Nous sommes en Gaule, en 2019, et une maison d’édition, récente de surcroît, semble résister à la morosité du marché du livre. Baptisée Ring, elle se concentre sur des thèmes d’actualité à forts relents de scandale, dans une veine volontiers critique de la démocratie libérale moderne que ne renierait pas un Michel Houellebecq sous Captagon – la comparaison n’est pas fortuite, puisque son ancien éditeur Raphaël Sorin en est le directeur littéraire. Bien des essais, fictions et bandes dessinées estampillés Ring, même couronnés de succès, sont régulièrement boycottés en librairies, certains de ses auteurs se virent déprogrammés ou agressés en festivals, et ses locaux parisiens furent vandalisés à deux reprises.

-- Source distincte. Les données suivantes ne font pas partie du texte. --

(* ===== verification/Unicode.v ===== *)
(** Python strings and their UTF-8 encoding.

    A [str] is a list of code points.  [utf8_encode] is [str.encode()] and
    [utf8_decode] is [bytes.decode("utf-8")], both strict: a surrogate or a
    value past 0x10FFFF is not encodable, and overlong, truncated or surrogate
    sequences are not decodable.  The two are inverse to each other, which is
    what makes a name that was written into a descriptor readable back.

    Used by [Descriptors] ([cstr]) and [AemiImage] ([_text_from_name]). *)
From S2P Require Import Prelude.

Abbreviation pystr := (list Z).

(** A Rocq string literal (ASCII) as a Python string. *)
Fixpoint lit (s : string) : pystr :=
  match s with
  | EmptyString => []
  | String.String c s' => Z.of_nat (nat_of_ascii c) :: lit s'
  end.

Definition pystr_eqb (a b : pystr) : bool := bool_decide (a = b).

(** One code point. *)
Definition utf8_char (c : Z) : option bytes :=
  if c <? 0 then None
  else if c <? 128 then Some [c]
  else if c <? 2048 then Some [192 + c / 64; 128 + c mod 64]
  else if (55296 <=? c) && (c <? 57344) then None
  else if c <? 65536 then
    Some [224 + c / 4096; 128 + (c / 64) mod 64; 128 + c mod 64]
  else if c <? 1114112 then
    Some [240 + c / 262144; 128 + (c / 4096) mod 64; 128 + (c / 64) mod 64;
          128 + c mod 64]
  else None.

Fixpoint utf8_encode (s : pystr) : option bytes :=
  match s with
  | [] => Some []
  | c :: s' =>
      match utf8_char c, utf8_encode s' with
      | Some b, Some bs => Some (b ++ bs)
      | _, _ => None
      end
  end.

Definition is_cont (b : Z) : bool := (128 <=? b) && (b <? 192).

Definition ocons (c : Z) (o : option pystr) : option pystr :=
  match o with Some s => Some (c :: s) | None => None end.

(** A decoded code point is kept only when its shortest encoding is the one
    that was read. *)
Fixpoint utf8_decode (b : bytes) : option pystr :=
  match b with
  | [] => Some []
  | b0 :: t0 =>
      if (0 <=? b0) && (b0 <? 128) then ocons b0 (utf8_decode t0)
      else match t0 with
      | [] => None
      | b1 :: t1 =>
          if negb (is_cont b1) then None
          else if (194 <=? b0) && (b0 <? 224) then
            ocons ((b0 - 192) * 64 + (b1 - 128)) (utf8_decode t1)
          else match t1 with
          | [] => None
          | b2 :: t2 =>
              if negb (is_cont b2) then None
              else if (224 <=? b0) && (b0 <? 240) then
                let c := (b0 - 224) * 4096 + (b1 - 128) * 64 + (b2 - 128) in
                if (c <? 2048) || ((55296 <=? c) && (c <? 57344)) then None
                else ocons c (utf8_decode t2)
              else match t2 with
              | [] => None
              | b3 :: t3 =>
                  if negb (is_cont b3) then None
                  else if (240 <=? b0) && (b0 <? 245) then
                    let c := (b0 - 240) * 262144 + (b1 - 128) * 4096
                             + (b2 - 128) * 64 + (b3 - 128) in
                    if (c <? 65536) || (1114112 <=? c) then None
                    else ocons c (utf8_decode t3)
                  else None
              end
          end
      end
  end.

(** * The two directions are inverse *)

(** The digits of a code point in base 64. *)
Lemma base64_digits c :
  0 <= c mod 64 < 64 /\ 0 <= (c / 64) mod 64 < 64 /\ 0 <= (c / 4096) mod 64 < 64 /\
  c = c / 64 * 64 + c mod 64 /\ c / 64 = c / 4096 * 64 + (c / 64) mod 64 /\
  c / 4096 = c / 262144 * 64 + (c / 4096) mod 64.
Proof.
  assert (c / 4096 = c / 64 / 64) as -> by (rewrite Z.div_div by lia; done).
  assert (c / 262144 = c / 64 / 64 / 64) as -> by (rewrite !Z.div_div by lia; done).
  repeat split; try (apply Z.mod_pos_bound; lia);
    rewrite Z.mul_comm; apply Z.div_mod; lia.
Qed.

(** Decide the comparisons of the goal, one [lia] each. *)
Ltac decide_cmp :=
  repeat (match goal with
    | |- context [Z.leb ?a ?b] =>
        first [ rewrite (proj2 (Z.leb_le a b)) by lia | rewrite (proj2 (Z.leb_gt a b)) by lia ]
    | |- context [Z.ltb ?a ?b] =>
        first [ rewrite (proj2 (Z.ltb_lt a b)) by lia | rewrite (proj2 (Z.ltb_ge a b)) by lia ]
    end; cbn [andb orb negb]).

Ltac utf8_cases :=
  repeat match goal with
  | |- context [if ?b then _ else _] => destruct b eqn:?; try discriminate
  end; bool_prop; try lia.

Lemma utf8_char_decode c b rest :
  utf8_char c = Some b -> utf8_decode (b ++ rest) = ocons c (utf8_decode rest).
Proof.
  destruct (base64_digits c) as (H0 & H1 & H2 & E0 & E1 & E2).
  unfold utf8_char.
  revert H0 H1 H2 E0 E1 E2.
  generalize (c mod 64) ((c / 64) mod 64) ((c / 4096) mod 64) (c / 64) (c / 4096) (c / 262144).
  intros z y x q p w ??????.
  destruct (c <? 0) eqn:?; [done|].
  destruct (c <? 128) eqn:?; [intros [= <-]; cbn [app utf8_decode]; bool_prop; by decide_cmp|].
  destruct (c <? 2048) eqn:?.
  { intros [= <-]; cbn [app utf8_decode]; unfold is_cont; bool_prop. decide_cmp. f_equal. lia. }
  destruct ((55296 <=? c) && (c <? 57344)) eqn:Hs; [done|].
  destruct (c <? 65536) eqn:?.
  { intros [= <-]; cbn [app utf8_decode]; unfold is_cont; bool_prop. decide_cmp.
    match goal with |- context [ocons ?e _] => replace e with c by lia end.
    by rewrite Hs. }
  destruct (c <? 1114112) eqn:?; [|done].
  intros [= <-]; cbn [app utf8_decode]; unfold is_cont; bool_prop. decide_cmp.
  f_equal. lia.
Qed.

(** Strict UTF-8: what [encode] produced, [decode] gives back. *)
Lemma utf8_decode_encode s b : utf8_encode s = Some b -> utf8_decode b = Some s.
Proof.
  revert b. induction s as [|c s IH]; intros b; simpl; [by intros [= <-]|].
  destruct (utf8_char c) as [bc|] eqn:Hc; [|done].
  destruct (utf8_encode s) as [bs|]; [|done]. intros [= <-].
  rewrite (utf8_char_decode _ _ _ Hc), (IH bs eq_refl). done.
Qed.

Lemma utf8_encode_bytes s b : utf8_encode s = Some b -> Forall is_byte b.
Proof.
  revert b. induction s as [|c s IH]; intros b; simpl; [by intros [= <-]|].
  destruct (utf8_char c) as [bc|] eqn:Hc; [|done].
  destruct (utf8_encode s) as [bs|]; [|done]. intros [= <-].
  apply Forall_app_2; [|by apply IH].
  revert Hc. destruct (base64_digits c) as (H0 & H1 & H2 & E0 & E1 & E2).
  unfold utf8_char. utf8_cases; intros [= <-]; repeat constructor; lia.
Qed.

Contournant les médias traditionnels, la maison a investi dans une promotion atypique, très présente sur les réseaux sociaux et diffusant des bandes-annonces filmées de ses titres phares. À ceux qui taxent Ring d’être « néo-réac », son fondateur rétorque qu’il édite Zineb El Rhazoui, Jimmy Page et Julian Assange aussi bien que Marsault et Laurent Obertone, et se borne à « rendre compte de la réalité brutale d’une société en extrême mutation ». Admettons.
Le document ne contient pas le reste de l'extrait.